Do Lamaze classes on Oki now teach you to time your breathing to the whirring of the chopper blades?
The last local obstetrician left the island in 2006 and the health service isn’t expecting any more. Doubtless most of us can recall reading similar stories over the years from remote rural districts in America, Canada, or Australia. After all, why would a village of a few hundred people have a great medical system? But Oki has a population of 17,000, and there are still no obstetricians. Birthing is a dying business.
So what will happen? There are a couple of scenarios. Whatever Japanese feelings are on immigration, a country with great infrastructure won’t empty out for long, any more than a state-of-the-art factory that goes belly up stays empty for long. At some point, someone else will move in to Japan’s plant.

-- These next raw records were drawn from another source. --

(* ===== verification/Activation.v ===== *)
(** * Admission to a cold route

    Models the admission half of [crates/logic/lib.rs]: the Worker pool's
    resident selection, the activation permits and their queue, the residency
    cap and its FIFO of waiters, the queue deadline, and the two startup
    inventories (a certified local reload and an ownership confirmation). *)

From S2P Require Import Prelude Effects Pressure LogTier Wake Types CoreState CoreOps.

(** A resident [worker_request] may select. *)
Definition worker_candidate (s : State) (item : string * Cell) : option (string * N) :=
  let '(id, cell) := item in
  match c_phase cell with
  | PhResident epoch | PhEnsuringDurability _ epoch =>
      if c_quiescing cell || is_active s id || is_firing (c_alarm cell) then None
      else Some (id, epoch)
  | _ => None
  end.

(** The round robin of [worker_request]: the first candidate after the cursor,
    or else the first candidate. *)
Definition worker_route (s : State) : option (string * N) :=
  let candidates := omap (worker_candidate s) (items (st_cells s)) in
  match find_first (λ c : string * N,
          is_none_or (λ cursor, String.ltb cursor c.1) (st_worker_cursor s)) candidates with
  | Some c => Some c
  | None => head candidates
  end.

(** [State::worker_request]. *)
Definition worker_request (request : N) : dec unit :=
  s ← get;
  let route := worker_route s in
  with_some route (λ '(id, epoch),
    modify (set_st_worker_cursor (Some id)) ;;
    activate_request request id ;;
    cell ← cell_remove id;
    with_some cell (λ cell,
      cell ← (if is_ensuring (c_phase cell)
              then cancel_eviction id cell epoch CancelActivity else mret cell);
      s ← get;
      cell ← record_local_request cell request (st_now_mono_ms s);
      cell_insert id cell)) ;;
  emit (FxCompleteWorker request ((λ r : string * N, mkWorkerRoute r.1 r.2) <$> route)).

(** [State::watch_queued]. *)
Definition watch_queued (id : string) (cell : Cell) : dec Cell :=
  s ← get;
  match operation_deadline_ms (st_config s) with
  | None => mret cell
  | Some deadline_ms =>
      generation ← timer_generation;
      emit (FxScheduleTimer (TQueuedActivation id generation)
        (sat_add (st_now_mono_ms s) deadline_ms)) ;;
      mret (set_c_queued_generation (Some generation) cell)
  end.

(** [State::settle_confirmation]. *)
Definition settle_confirmation (id : string) : dec unit :=
  s ← get;
  modify (set_st_confirming_cells (st_confirming_cells s ∖ {[id]})) ;;
  when (bool_decide (id ∈ st_confirming_cells s)
        && is_empty_set (st_confirming_cells s ∖ {[id]}))
    (modify (set_st_confirming false)).

(** [State::settle_local_resume]. *)
Definition settle_local_resume (id : string) : dec unit :=
  s ← get;
  modify (set_st_resuming_cells (st_resuming_cells s ∖ {[id]})) ;;
  when (bool_decide (id ∈ st_resuming_cells s)
        && is_empty_set (st_resuming_cells s ∖ {[id]}))
    (modify (set_st_resuming false)) ;;
  cell_update id (set_c_resume_demand false).

(** [State::refuse_new_ownership_during_drain]. *)
Definition refuse_new_ownership_during_drain (id : string) (cell : Cell) (prior : option string) :
    dec (Cell * bool) :=
  s ← get;
  if negb (st_draining s) || bool_decide (prior = Some (st_node s)) then mret (cell, false)
  else
    cell ← set_phase (set_c_waiting_for None cell) PhInactive;
    cell ← finish_requests id cell (Err NodeUnavailable);
    mret (cell, true).

(** The claim an activation would publish during a drain is refused. *)
Definition refuse_claim (id : string) (cell : Cell) (activation : Activation) : dec (Cell * bool) :=
  match activation with
  | ActClaim claim => refuse_new_ownership_during_drain id cell (cl_prior claim)
  | ActRestore _ => mret (cell, false)
  end.

(** Every request on the cell is an ownership-only handoff. *)
Definition handoff_only (s : State) (cell : Cell) : bool :=
  negb (is_empty_set (c_requests cell))
  && forallb (λ request, bool_decide (request ∈ st_handoff_requests s)) (members (c_requests cell)).

(** [State::begin_activation]. *)
Definition begin_activation (id : string) (cell : Cell) (activation : Activation) : dec Cell :=
  '(cell, refused) ← refuse_claim id cell activation;
  if (refused : bool) then mret cell
  else
    s ← get;
    let dormant := handoff_only s cell in
    let cell := set_c_waiting_for None cell in
    op ← cell_op id;
    match activation with
    | ActClaim claim =>
        cell ← set_phase cell (PhAcquiring op claim dormant);
        emit (FxCasOwner op id (cl_guard claim) (cl_epoch claim) (cl_takeover claim)) ;;
        mret cell
    | ActRestore spec =>
        cell ← set_phase cell (PhRestoring op spec);
        emit (FxRestore op id spec) ;;
        mret cell
    end.

(** Where a cell whose activation lost its demand settles. *)
Definition undemanded_phase (activation : Activation) : Phase :=
  match activation with
  | ActClaim _ => PhInactive
  | ActRestore spec => PhDormant (rs_epoch spec)
  end.

(** [State::activate_or_wait]. *)
Definition activate_or_wait (id : string) (cell : Cell) (activation : Activation)
    (when_full : WhenFull) : dec Cell :=
  '(cell, refused) ← refuse_claim id cell activation;
  if (refused : bool) then mret cell
  else
    s ← get;
    if is_empty_set (c_requests cell) && negb (c_alarm_wake cell)
       && negb (c_resume_demand cell) && negb (c_confirming cell)
    then set_phase cell (undemanded_phase activation)
    else if has_capacity s then begin_activation id cell activation
    else
      cell ← set_phase cell PhWaitingCapacity;
      let cell := set_c_waiting_for (Some activation) cell in
      modify (λ s, set_st_capacity_waiters (st_capacity_waiters s ++ [id]) s) ;;
      cell ← watch_queued id cell;
      match when_full with ShedToAdmit => shed_one | HoldResidents => mret tt end ;;
      mret cell.

(** [State::begin_cold_route]. *)
Definition begin_cold_route (id : string) (cell : Cell) (start : ColdStart) : dec Cell :=
  let cell := set_c_waiting_activation None cell in
  match start with
  | ColdReadOwner =>
      op ← cell_op id;
      cell ← set_phase cell (PhReadingOwner op);
      emit (FxReadOwner op id) ;;
      mret cell
  | ColdRestore spec => activate_or_wait id cell (ActRestore spec) ShedToAdmit
  end.

(** [State::admit_or_queue_activation]. *)
Definition admit_or_queue_activation (id : string) (cell : Cell) (start : ColdStart) : dec Cell :=
  s ← get;
  if bool_decide (id ∈ st_activation_permits s) then begin_cold_route id cell start
  else if N.of_nat (size (st_activation_permits s)) <? max_activations (st_config s) then
    modify (λ s, set_st_activation_permits ({[id]} ∪ st_activation_permits s) s) ;;
    begin_cold_route id cell start
  else
    cell ← set_phase cell PhWaitingActivation;
    let cell := set_c_waiting_activation (Some start) cell in
    modify (λ s, set_st_activation_waiters (st_activation_waiters s ++ [id]) s) ;;
    watch_queued id cell.

(** The [retain] that opens [pump_activations]: a permit lives only while its
    cell is on a cold route. *)
Definition retained_permits (s : State) : gset string :=
  filter (λ id, is_some_and (λ cell, phase_holds_activation (c_phase cell)) (st_cells s !! id))
    (st_activation_permits s).

(** Where a waiter whose demand went away settles. *)
Definition undemanded_start (start : ColdStart) : Phase :=
  match start with
  | ColdReadOwner => PhInactive
  | ColdRestore spec => PhDormant (rs_epoch spec)
  end.

(** One turn of the [while] of [pump_activations]; [false] is the exit. *)
Definition pump_activations_turn : dec bool :=
  s ← get;
  if negb (N.of_nat (size (st_activation_permits s)) <? max_activations (st_config s))
  then mret false
  else
    match st_activation_waiters s with
    | [] => mret false
    | id :: waiters =>
        modify (set_st_activation_waiters waiters) ;;
        cell ← cell_remove id;
        match cell with
        | None => mret true
        | Some cell =>
            if negb (is_waiting_activation (c_phase cell)) then cell_insert id cell ;; mret true
            else
              match c_waiting_activation cell with
              | None => cell_insert id cell ;; mret true
              | Some start =>
                  let cell := set_c_waiting_activation None cell in
                  cell ← (if is_empty_set (c_requests cell) && negb (c_alarm_wake cell)
                             && negb (c_resume_demand cell) && negb (c_confirming cell)
                          then set_phase cell (undemanded_start start)
                          else
                            modify (λ s, set_st_activation_permits
                              ({[id]} ∪ st_activation_permits s) s) ;;
                            begin_cold_route id cell start);
                  cell_insert id cell ;;
                  mret true
              end
        end
    end.

(** [State::pump_activations]; every turn but the last pops a waiter. *)
Definition pump_activations : dec unit :=
  modify (λ s, set_st_activation_permits (retained_permits s) s) ;;
  s ← get;
  repeat_while (S (length (st_activation_waiters s))) pump_activations_turn.

(** One turn of the [while] of [pump_capacity]. *)
Definition pump_capacity_turn : dec bool :=
  s ← get;
  if negb (has_capacity s) then mret false
  else
    match st_capacity_waiters s with
    | [] => mret false
    | id :: waiters =>
        modify (set_st_capacity_waiters waiters) ;;
        cell ← cell_remove id;
        match cell with
        | None => mret true
        | Some cell =>
            if negb (is_waiting_capacity (c_phase cell)) then cell_insert id cell ;; mret true
            else
              match c_waiting_for cell with
              | None => cell_insert id cell ;; mret true
              | Some activation =>
                  let cell := set_c_waiting_for None cell in
                  cell ← (if is_empty_set (c_requests cell) && negb (c_alarm_wake cell)
                             && negb (c_resume_demand cell)
                          then set_phase cell (undemanded_phase activation)
                          else begin_activation id cell activation);
                  cell_insert id cell ;;
                  mret true
              end
        end
    end.

(** [State::pump_capacity]. *)
Definition pump_capacity : dec unit :=
  s ← get;
  repeat_while (S (length (st_capacity_waiters s))) pump_capacity_turn ;;
  shed_one.

(** ** The startup inventories *)

(** The derived order of [LocalCell], and [sort] followed by [dedup]. *)
Definition local_cell_compare (a b : LocalCell) : comparison :=
  then_with (String.compare (lc_id a) (lc_id b))
    (then_with (lc_epoch a ?= lc_epoch b) (compare_bool (lc_live a) (lc_live b))).

Fixpoint dedup {A} `{EqDecision A} (l : list A) : list A :=
  match l with
  | x :: ((y :: _) as l') => if decide (x = y) then dedup l' else x :: dedup l'
  | _ => l
  end.

Definition sort_dedup (l : list LocalCell) : list LocalCell :=
  dedup (sort_by local_cell_compare l).

(** [State::confirm_local_cells]. *)
Definition confirm_local_cells (res : result (list LocalCell) Failure) : dec unit :=
  match res with
  | Err _ => modify (set_st_confirming false)
  | Ok cells =>
      for_each (sort_dedup cells) (λ local,
        s ← get;
        if is_some (st_cells s !! lc_id local)
           || bool_decide (lc_id local ∈ st_confirming_cells s)
        then mret tt
        else
          modify (λ s, set_st_confirming_cells ({[lc_id local]} ∪ st_confirming_cells s) s) ;;
          cell ← admit_or_queue_activation (lc_id local) (set_c_confirming true Cell_default)
                   ColdReadOwner;
          cell_insert (lc_id local) cell) ;;
      s ← get;
      when (is_empty_set (st_confirming_cells s)) (modify (set_st_confirming false))
  end.

(** [State::local_cells_read]. *)
Definition local_cells_read (res : result (list LocalCell) Failure) : dec unit :=
  s ← get;
  if st_confirming s then confirm_local_cells res
  else if negb (st_resuming s) then mret tt
  else
    match res with
    | Err _ => modify (set_st_resuming false)
    | Ok cells =>
        let cells := sort_dedup (filter (λ cell, lc_live cell) cells) in
        if (max_resident (st_config s) <? N.of_nat (length cells))
           || negb (bool_decide (st_cells s = ∅))
        then modify (set_st_resuming false)
        else
          for_each cells (λ local,
            modify (λ s, set_st_resuming_cells ({[lc_id local]} ∪ st_resuming_cells s) s) ;;
            cell ← admit_or_queue_activation (lc_id local) (set_c_resume_demand true Cell_default)
                     (ColdRestore (mkRestoreSpec (lc_epoch local) false false true None));
            cell_insert (lc_id local) cell) ;;
          s ← get;
          when (is_empty_set (st_resuming_cells s)) (modify (set_st_resuming false))
    end.

(** ** The queue deadline *)

Definition remove_capacity_request (request : N) : dec unit :=
  modify (λ s, set_st_capacity_requests (st_capacity_requests s ∖ {[request]}) s).

(** The epoch a parked restore falls back to ([dormant] in [expire_queued]). *)
Definition parked_epoch (start : option ColdStart) (activation : option Activation) : option N :=
  match start, activation with
  | Some (ColdRestore spec), _ => Some (rs_epoch spec)
  | _, Some (ActRestore spec) => Some (rs_epoch spec)
  | _, _ => None
  end.

Definition is_parked (p : Phase) : bool := is_waiting_activation p || is_waiting_capacity p.

(** [State::expire_queued]. *)
Definition expire_queued (id : string) (generation : N) : dec unit :=
  s ← get;
  match st_cells s !! id with
  | None => mret tt
  | Some queued =>
      if negb (bool_decide (c_queued_generation queued = Some generation)) then mret tt
      else if negb (is_parked (c_phase queued)) then mret tt
      else
        for_each (members (c_requests queued)) (λ request,
          emit (FxComplete request (Err CapacityExhausted)) ;;
          remove_request_cell request ;;
          remove_capacity_request request ;;
          cell_update id (λ queued, set_c_requests (c_requests queued ∖ {[request]}) queued)) ;;
        queued ← cell_get id;
        with_some queued (λ queued,
          let queued := set_c_queued_generation None queued in
          cell_insert id queued ;;
          if c_alarm_wake queued || c_confirming queued then mret tt
          else
            modify (λ s, set_st_activation_waiters
              (filter (λ w, w ≠ id) (st_activation_waiters s)) s) ;;
            modify (λ s, set_st_capacity_waiters
              (filter (λ w, w ≠ id) (st_capacity_waiters s)) s) ;;
            let dormant := parked_epoch (c_waiting_activation queued) (c_waiting_for queued) in
            let settles_resume := c_resume_demand queued in
            let queued := set_c_waiting_for None (set_c_waiting_activation None queued) in
            set_phase_in id queued
              (match dormant with Some epoch => PhDormant epoch | None => PhInactive end) ;;
            when settles_resume (settle_local_resume id))
  end.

And the alternative? In P. D. James’s The Children of Men , there are special dolls for women whose maternal instinct has gone unfulfilled: pretend mothers take their artificial children for walks on the street or to the swings in the park. In Japan, that’s no longer the stuff of dystopian fantasy. At the beginning of the century, the country’s toymakers noticed they had a problem: toys are for children and Japan doesn’t have many. What to do? In 2005, Tomy began marketing a new doll called Yumela baby boy with a range of 1,200 phrases designed to serve as a companion for the elderly: He says not just the usual things — “I wuv you” — but also asks the questions your grandchildren would ask, if you had any:
“Why do elephants have long noses?” Yumel joins his friend the Snuggling Ifbot, a toy designed to have the conversation of a five-year-old child, which its makers, with the usual Japanese efficiency, have determined is just enough chit-chat to prevent the old folks going senile. It seems an appropriate final comment on the social-democratic state: in a childish infantilized self-absorbed society where adults have been stripped of all responsibility, you need never stop playing with toys. We are the children we never had. And why leave it at that? Is it likely an ever-smaller number of young people will want to spend their active years looking after an ever-greater number of old people? Or will it be simpler to put all that cutting-edge Japanese technology to good use and take a flier on Mister Roboto and the post-human future? After all, what’s easier for the governing class?